> WORK ORDER:
Below are some records. Count the lines with "Number" in them and give nothing but the total.

[RECORDED DATA — start]

Lemma after_sound (c : ascii) (r : CurrencyInput.regex) (s : string) :
  matches (CurrencyInput.after c r) s -> matches r (String c s).
Proof.
  revert s.
  induction r as [| |p|r1 IH1 r2 IH2|r1 IH1 r2 IH2|r IH]; simpl; intros s H.
  - inversion H.
  - inversion H.
  - destruct (p c) eqn:Hp; inversion H; subst. now constructor.
  - assert (left : forall s, matches (CurrencyInput.Seq (CurrencyInput.after c r1) r2) s ->
                             matches (CurrencyInput.Seq r1 r2) (String c s)).
    { intros s' H'. inversion H' as [| |? ? s1 s2 H1 H2| | | |]; subst.
      apply (matches_Seq r1 r2 (String c s1) s2); auto. }
    destruct (CurrencyInput.nullable r1) eqn:N.
    + inversion H as [| | |? ? ? H'|? ? ? H'| |]; subst.
      * now apply left.
      * apply (matches_Seq r1 r2 "" (String c s)); [now apply nullable_matches|auto].
    + now apply left.
  - inversion H; subst; [apply matches_Alt_l|apply matches_Alt_r]; auto.
  - inversion H as [| |? ? s1 s2 H1 H2| | | |]; subst.
    apply (matches_Star_app r (String c s1) s2); auto.
Qed.

Lemma after_complete (r : CurrencyInput.regex) (s' : string) :
  matches r s' ->
  forall (c : ascii) (s : string), s' = String c s -> matches (CurrencyInput.after c r) s.
Proof.
  induction 1 as [|p c' Hc|r1 r2 s1 s2 H1 IH1 H2 IH2|r1 r2 s0 _ IH|r1 r2 s0 _ IH|
                  |r s1 s2 H1 IH1 H2 IH2]; intros c s E; simpl.
  - discriminate E.
  - injection E as -> <-. rewrite Hc. constructor.
  - destruct s1 as [|c1 s1]; simpl in E.
    + apply nullable_matches in H1. rewrite H1.
      apply matches_Alt_r. now apply IH2.
    + injection E as -> <-.
      assert (matches (CurrencyInput.Seq (CurrencyInput.after c r1) r2) (s1 +:+ s2))
        by (constructor; auto).
      destruct (CurrencyInput.nullable r1); [now apply matches_Alt_l|assumption].
  - apply matches_Alt_l. now apply IH.
  - apply matches_Alt_r. now apply IH.
  - discriminate E.
  - destruct s1 as [|c1 s1]; simpl in E.
    + now apply IH2.
    + injection E as -> <-. constructor; auto.
Qed.

(** The matcher decides the denotation. *)
Lemma test_matches (r : CurrencyInput.regex) (s : string) :
  CurrencyInput.test r s = true <-> matches r s.
Proof.
  revert r. induction s as [|c s IH]; intros r; simpl.
  - apply nullable_matches.
  - rewrite IH. split.
    + apply after_sound.
    + intros H. now apply (after_complete r (String c s)).
Qed.

Lemma matches_digits (s : string) :
  matches (CurrencyInput.Star (CurrencyInput.Class Number.is_digit)) s <->
  digits_only s = true.
Proof.
  split.
  - intros H.
    remember (CurrencyInput.Star (CurrencyInput.Class Number.is_digit)) as r eqn:E.
    induction H as [| | | | | |r' s1 s2 H1 _ _ IH2]; try discriminate E.
    + reflexivity.
    + injection E as ->. inversion H1 as [|? c Hc| | | | |]; subst.
      change (String c "" +:+ s2) with (String c s2). simpl.
      rewrite IH2 by reflexivity. now rewrite Hc.
  - induction s as [|c s IH]; simpl; intros H.
    + constructor.
    + apply andb_true_iff in H. destruct H as [Hc Hs].
      apply (matches_Star_app _ (String c "") s); [now constructor|auto].
Qed.

Lemma amountPattern_syntax (s : string) :
  matches CurrencyInput.amountPattern s <-> amount_syntax s.
Proof.
  unfold CurrencyInput.amountPattern, CurrencyInput.optional, amount_syntax. split.
  - intros H. inversion H as [| |? ? a s' Ha Hs'| | | |]; subst.
    inversion Hs' as [| |? ? o b Ho Hb| | | |]; subst.
    exists a, b. apply matches_digits in Ha, Hb. repeat split; try assumption.
    inversion Ho as [| | |? ? ? Hdot|? ? ? Hnone| |]; subst.
    + inversion Hdot as [|? c Hc| | | | |]; subst.
      apply Ascii.eqb_eq in Hc. subst c. now right.
    + inversion Hnone; subst. now left.
  - intros (a & b & Ha & Hb & [->| ->]); apply matches_digits in Ha, Hb;
      constructor; try assumption.
    + apply (matches_Seq _ _ "" b); [|assumption].
      apply matches_Alt_r. constructor.
    + apply (matches_Seq _ _ "." b); [|assumption].
      apply matches_Alt_l. now constructor.
Qed.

[RECORDED DATA — finish]

> RESPONSE:
2